Alpenpanoramaweg – Ein Weg für Träumer

Es geht dem Ende entgegen.

Manchmal glaube ich, in der Ferne Genf zu sehen, was natürlich nicht sein kann. Es sind immerhin noch vier harte Etappen und viele Kilometer zu bewältigen, heute nach Etoy, einem kleinen Dorf im Landesinneren.

Aber was soll’s, auch die heutige Tour verspricht eine ganze Menge:

Ohne die geringste Steigung und dennoch mit wunderbarer Aussicht auf die Savoyer Alpen spaziert man vom Lausanner Hafen Ouchy auf einem breiten Uferweg ins alte Städtchen Morges mit seinem imposanten Schloss und dem ehemaligen Kriegshafen der Berner.

Tatsächliche Werte: Länge: 23.5 km, Aufstieg | Abstieg: 725 m | 650 m, Wanderzeit: 7 h 42 min

Es ist also tatsächlich eine recht lange Etappe geworden, aber meistens dem Ufer entlang, durch Wälder und Wiesen. So wie man sich’s vorstellt.

 

From Lausanne to Etoy

 

Das Leben am See

Während ich gemütlichen Schrittes dem See entlang laufe – bis Morges bleibt ja alles flach, keine Steigungen – beobachte ich das Leben am See. Es ist Sonntag, das Wetter fühlt sich zwar schlecht gelaunt an, aber die Seeufer sind bevölkert, Mamis und Papis mit Kinderwagen, alte Leute, die Hand in Hand am Uferweg flanieren, Jogger, Biker, Badende im See und im Pool, bloss kein einziger Wanderer. Aber zum ersten Mal überhaupt stellt sich eine merkwürdige Erkenntnis ein, unerwartet und überraschend.

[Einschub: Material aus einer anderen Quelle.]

(** * mage_ai.io.base: the data connector contract layer

    A shallow embedding of [mage_ai/io/base.py]: the [FileFormat] registry,
    the query shaper of [BaseIO], the file connector [BaseFile], the name
    sanitizer and [sample] of [BaseSQLDatabase] and the connection life cycle
    of [BaseSQLConnection].

    Python values are modelled as follows.
    - [str] is [string]; [==] on strings is [String.eqb].
    - [raise E(msg)] is [inl (E msg)], a normal return of [v] is [inr v].
    - keyword arguments ([**kwargs]) are a [gmap string PyVal].
    - calls into collaborators that live outside this module and return
      nothing (the frame writers, the database driver behind [_ctx],
      [print]) are recorded as events in an explicit log that is threaded
      through the code, and are taken to return normally; a reader, which
      returns a frame or raises, is a function that is passed in. *)

From Stdlib Require Import ZArith String Ascii List Lia DecimalString DecimalPos DecimalZ.
From stdpp Require Import base option gmap strings list.

Local Open Scope string_scope.

(** ** Exceptions and results *)

Inductive Exn : Type :=
| ValueError (msg : string)
| ConnectionError (msg : string)
| TypeError (msg : string)
| AttributeError (name : string).

Definition Result (A : Type) : Type := Exn + A.

Definition raise {A : Type} (e : Exn) : Result A := inl e.

#[export] Instance Result_ret : MRet Result := λ A a, inr a.
#[export] Instance Result_bind : MBind Result := λ A B k m,
  match m with
  | inl e => inl e
  | inr a => k a
  end.

Definition ret {A : Type} (a : A) : Result A := mret a.

(** ** The fragment of Python's [str] and [os.path] that the module uses

    A string is a sequence of 8-bit characters; [upper] and [lower] change
    the ASCII letters and leave every other character as it is. *)

Module PyStr.

Definition is_ascii_lower (c : ascii) : bool :=
  ((97 <=? N_of_ascii c) && (N_of_ascii c <=? 122))%N.

Definition is_ascii_upper (c : ascii) : bool :=
  ((65 <=? N_of_ascii c) && (N_of_ascii c <=? 90))%N.

Definition upper_char (c : ascii) : ascii :=
  if is_ascii_lower c then ascii_of_N (N_of_ascii c - 32) else c.

Definition lower_char (c : ascii) : ascii :=
  if is_ascii_upper c then ascii_of_N (N_of_ascii c + 32) else c.

Fixpoint map_chars (f : ascii → ascii) (s : string) : string :=
  match s with
  | EmptyString => EmptyString
  | String c s' => String (f c) (map_chars f s')
  end.

(** [s.upper()] and [s.lower()]. *)
Definition upper : string → string := map_chars upper_char.
Definition lower : string → string := map_chars lower_char.

(** [c in chars] for a one-character [c]. *)
Fixpoint mem (c : ascii) (chars : string) : bool :=
  match chars with
  | EmptyString => false
  | String d chars' => Ascii.eqb c d || mem c chars'
  end.

Definition is_empty (s : string) : bool :=
  match s with
  | EmptyString => true
  | String _ _ => false
  end.

(** [s.lstrip(chars)], [s.rstrip(chars)] and [s.strip(chars)]. *)
Fixpoint lstrip (chars s : string) : string :=
  match s with
  | EmptyString => EmptyString
  | String c s' => if mem c chars then lstrip chars s' else s
  end.

Fixpoint rstrip (chars s : string) : string :=
  match s with
  | EmptyString => EmptyString
  | String c s' =>
      let r := rstrip chars s' in
      if is_empty r && mem c chars then EmptyString else String c r
  end.

Definition strip (chars s : string) : string := rstrip chars (lstrip chars s).

(** [str(n)] for an [int]. *)
Definition str_of_int (n : Z) : string := NilZero.string_of_int (Z.to_int n).

(** Every character of [s] is one of [chars]. *)
Fixpoint all_in (chars s : string) : bool :=
  match s with
  | EmptyString => true
  | String c s' => mem c chars && all_in chars s'
  end.

Definition first_char (s : string) : option ascii :=
  match s with
  | EmptyString => None
  | String c _ => Some c
  end.

Fixpoint last_char (s : string) : option ascii :=
  match s with
  | EmptyString => None
  | String c EmptyString => Some c
  | String _ s' => last_char s'
  end.

End PyStr.

(** ** FileFormat *)

Inductive FileFormat : Type := CSV | JSON | PARQUET | HDF5 | XML | EXCEL.

(** [FileFormat] is a [StrEnum]: each member is its string value. *)
Definition FileFormat_value (f : FileFormat) : string :=
  match f with
  | CSV => "csv"
  | JSON => "json"
  | PARQUET => "parquet"
  | HDF5 => "hdf5"
  | XML => "xml"
  | EXCEL => "excel"
  end.

(** [FileFormat.from_extension]. *)
Definition from_extension (ext : string) : Result FileFormat :=
  if String.eqb ext "csv" then ret CSV
  else if String.eqb ext "json" then ret JSON
  else if String.eqb ext "parquet" then ret PARQUET
  else if String.eqb ext "hdf5" then ret HDF5
  else if String.eqb ext "xml" then ret XML
  else if String.eqb ext "xls" || String.eqb ext "xlsx" then ret EXCEL
  else raise (ValueError ("None file format found for this file extension: " ++ ext)).

Module OsPath.
Import PyStr.

(** [p[n:]] and [p[:n]] for a non-negative index. *)
Fixpoint drop_str (n : nat) (p : string) : string :=
  match n, p with
  | O, _ => p
  | S _, EmptyString => EmptyString
  | S n', String _ p' => drop_str n' p'
  end.

Fixpoint take_str (n : nat) (p : string) : string :=
  match n, p with
  | O, _ => EmptyString
  | S _, EmptyString => EmptyString
  | S n', String c p' => String c (take_str n' p')
  end.

(** [p.rfind(c)]: the index of the last [c] in [p], or [-1]; [i] is the
    index of the first character of [p] in the whole string. *)
Fixpoint rfind_from (i : Z) (c : ascii) (p : string) : Z :=
  match p with
  | EmptyString => -1
  | String a p' =>
      let r := rfind_from (i + 1) c p' in
      if (0 <=? r)%Z then r else if Ascii.eqb a c then i else (-1)%Z
  end.

Definition rfind (c : ascii) (p : string) : Z := rfind_from 0 c p.

(** [posixpath.basename]: [i = p.rfind('/') + 1; return p[i:]]. *)
Definition basename (p : string) : string :=
  let i := (rfind "/" p + 1)%Z in
  drop_str (Z.to_nat i) p.

(** Some character of [s] differs from [c]. *)
Fixpoint has_other (c : ascii) (s : string) : bool :=
  match s with
  | EmptyString => false
  | String a s' => negb (Ascii.eqb a c) || has_other c s'
  end.

(** [posixpath.splitext] ([genericpath._splitext] with [sep = '/'],
    no [altsep], [extsep = '.']): the extension starts at the last dot of
    the last path component, leading dots of that component apart. *)
Definition splitext (p : string) : string * string :=
  let sepIndex := rfind "/" p in
  let dotIndex := rfind "." p in
  if (sepIndex <? dotIndex)%Z then
    let filenameIndex := (sepIndex + 1)%Z in
    let leading :=
      take_str (Z.to_nat (dotIndex - filenameIndex))
               (drop_str (Z.to_nat filenameIndex) p) in
    if has_other "." leading
    then (take_str (Z.to_nat dotIndex) p, drop_str (Z.to_nat dotIndex) p)
    else (p, EmptyString)
  else (p, EmptyString).

End OsPath.

(** ** Values, tables and keyword arguments *)

Inductive PyVal : Type :=
| VNone
| VBool (b : bool)
| VInt (n : Z)
| VStr (s : string).

Definition Row : Type := list PyVal.

(** A data frame: named columns and rows, row order significant. *)
Record Frame : Type := mkFrame {
  columns : list string;
  rows : list Row
}.

(** The runtime type of the [df] argument of [_write]: a pandas
    [DataFrame], a polars [pl.DataFrame], or an object of another type. *)
Inductive Table : Type :=
| PandasFrame (f : Frame)
| PolarsFrame (f : Frame)
| OtherObject.

(** An [input] or [output] argument:
    - [Path p]: a [str] or [os.PathLike] file path;
    - [Stream id]: an object for which [isinstance(output, IO)] holds, [IO]
      being [typing.IO];
    - [Buffer type_name]: any other file-like object, of the type named.
      The streams of the standard library ([io.BytesIO], [io.StringIO], the
      files [open] returns) are of this kind: they are not instances of
      [typing.IO]. *)
Inductive FileObj : Type :=
| Path (p : string)
| Stream (id : nat)
| Buffer (type_name : string).

Definition QUERY_ROW_LIMIT : Z := 10000000.

Definition nl : string := String "010" EmptyString.
Definition tab : string := String "009" EmptyString.

(** ** BaseIO *)

Module BaseIO.
Import PyStr.

(** [_enforce_limit(self, query, limit)]; [self] is not used. *)
Definition _enforce_limit (query : string) (limit : Z) : string :=
  let query := strip ";" query in
  nl ++ "WITH subquery AS (" ++ nl
     ++ "    " ++ query ++ nl
     ++ ")" ++ nl
     ++ nl
     ++ "SELECT *" ++ nl
     ++ "FROM subquery" ++ nl
     ++ "LIMIT " ++ str_of_int limit ++ nl.

Definition _enforce_limit_default (query : string) : string :=
  _enforce_limit query QUERY_ROW_LIMIT.

End BaseIO.

(** ** BaseFile *)

Inductive Reader : Type :=
| read_csv | read_json | read_parquet | read_hdf | read_xml | read_excel.

(** The bound methods that [__get_writer] can return: polars' [write_*]
    and pandas' [to_*]. A polars [DataFrame] has no [write_hdf5] and no
    [write_xml] method. *)
Inductive Writer : Type :=
| write_csv | write_json | write_excel | write_parquet
| to_csv | to_json | to_hdf | to_xml | to_excel | to_parquet.

(** One call [writer(output, **kwargs)] of a method bound to [wc_df]. *)
Record WriteCall : Type := mkWriteCall {
  wc_writer : Writer;
  wc_df : Table;
  wc_output : FileObj;
  wc_kwargs : gmap string PyVal
}.

Module BaseFile.
Import PyStr OsPath.

(** [format == FileFormat.X] for a [format] that is a [FileFormat], a
    [str] or [None]; a [StrEnum] member compares equal to its value. *)
Definition format_is (format : option string) (f : FileFormat) : bool :=
  match format with
  | Some s => String.eqb s (FileFormat_value f)
  | None => false
  end.

Definition str_of_format (format : option string) : string :=
  match format with
  | Some s => s
  | None => "None"
  end.

(** [_get_file_format]. *)
Definition _get_file_format (filepath : string) : Result FileFormat :=
  from_extension (drop_str 1 (snd (splitext (basename filepath)))).

(** [__get_reader]. *)
Definition __get_reader (format : option string) : Result Reader :=
  if format_is format CSV then ret read_csv
  else if format_is format JSON then ret read_json
  else if format_is format PARQUET then ret read_parquet
  else if format_is format HDF5 then ret read_hdf
  else if format_is format XML then ret read_xml
  else if format_is format EXCEL then ret read_excel
  else raise (ValueError ("Invalid format '" ++ str_of_format format ++ "' specified.")).

(** [df[:limit]]: Python's slice, a negative [limit] counts from the end. *)
Definition slice_to {A : Type} (limit : Z) (l : list A) : list A :=
  if (0 <=? limit)%Z then take (Z.to_nat limit) l
  else take (length l - Z.to_nat (- limit)) l.

(** [__trim_df]. *)
Definition __trim_df (df : Frame) (limit : Z) : Frame :=
  {| columns := columns df; rows := slice_to limit (rows df) |}.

Ich könnte mir vorstellen, hier zu leben.

Es ist nicht nur der See, das Lavaux, die milde Luft, die Atmosphäre, nein, es sind vor allem die Menschen, die mich mit Freundlichkeit und Herzlichkeit und Charme empfangen. Nicht dieses manchmal dumpfe, schwere, verschlossene Verhalten der Deutschschweizer, das auf ihre Abstammung hinweist. Bergler, Bauern, misstrauisch gegen alles Fremde, gegen alles von oben, gegen alles, was sie nicht kennen. Ein Menschenschlag, der Jahrhunderte lang das Überleben kannte und nichts anderes.

Ich will ihnen nichts vorwerfen, ich gehöre ja selbst dazu, aber wenn man sie besser kennt (was lange dauern kann), sind sie ganz angenehm (nicht immer).

Aber zurück zum Weg.

 

Boats at the shore of Lake Geneva

Deserted Pool, the clouds are guilty

Manchmal führt der Trail mitten durch eine öffentliche Badeanstalt, doch die Pools sind an diesem düsteren Tag leer, nur ein paar Unentwegte wagen den Sprung ins kalte Wasser.

Der Himmel ist mir (und all den anderen) heute nicht wohlwollend gesinnt, dunkle Wolken ziehen lautlos über das ebenso graue Wasser, doch nach den vergangenen Hitzetagen tut der Schatten und die angenehme Wärme gut.

Der Weg führt einmal mehr am Ufer entlang, der Lärm hinter mir verstummt, ich bin ganz allein, nur ein paar Ruderboote draussen im See versuchen offenbar die lokalen Rekorde zu brechen. Ein Mädchen, vorne sitzend, gibt den Ton an, die muskulösen Männer geben ihr Bestes.

 

Gray sky, gray water

Again alone along the shore

 

Allein auf weiter Flur

Ich bin allein unterwegs, wie meistens auf dieser Wanderung. Schätzungsweise 80-90 % der Zeit verbringe ich in meiner eigenen Blase, ungestört durch den Lärm der Welt, die Sinne offen und empfänglich für alles. Ich sehe, ich höre, ich rieche, ich fühle.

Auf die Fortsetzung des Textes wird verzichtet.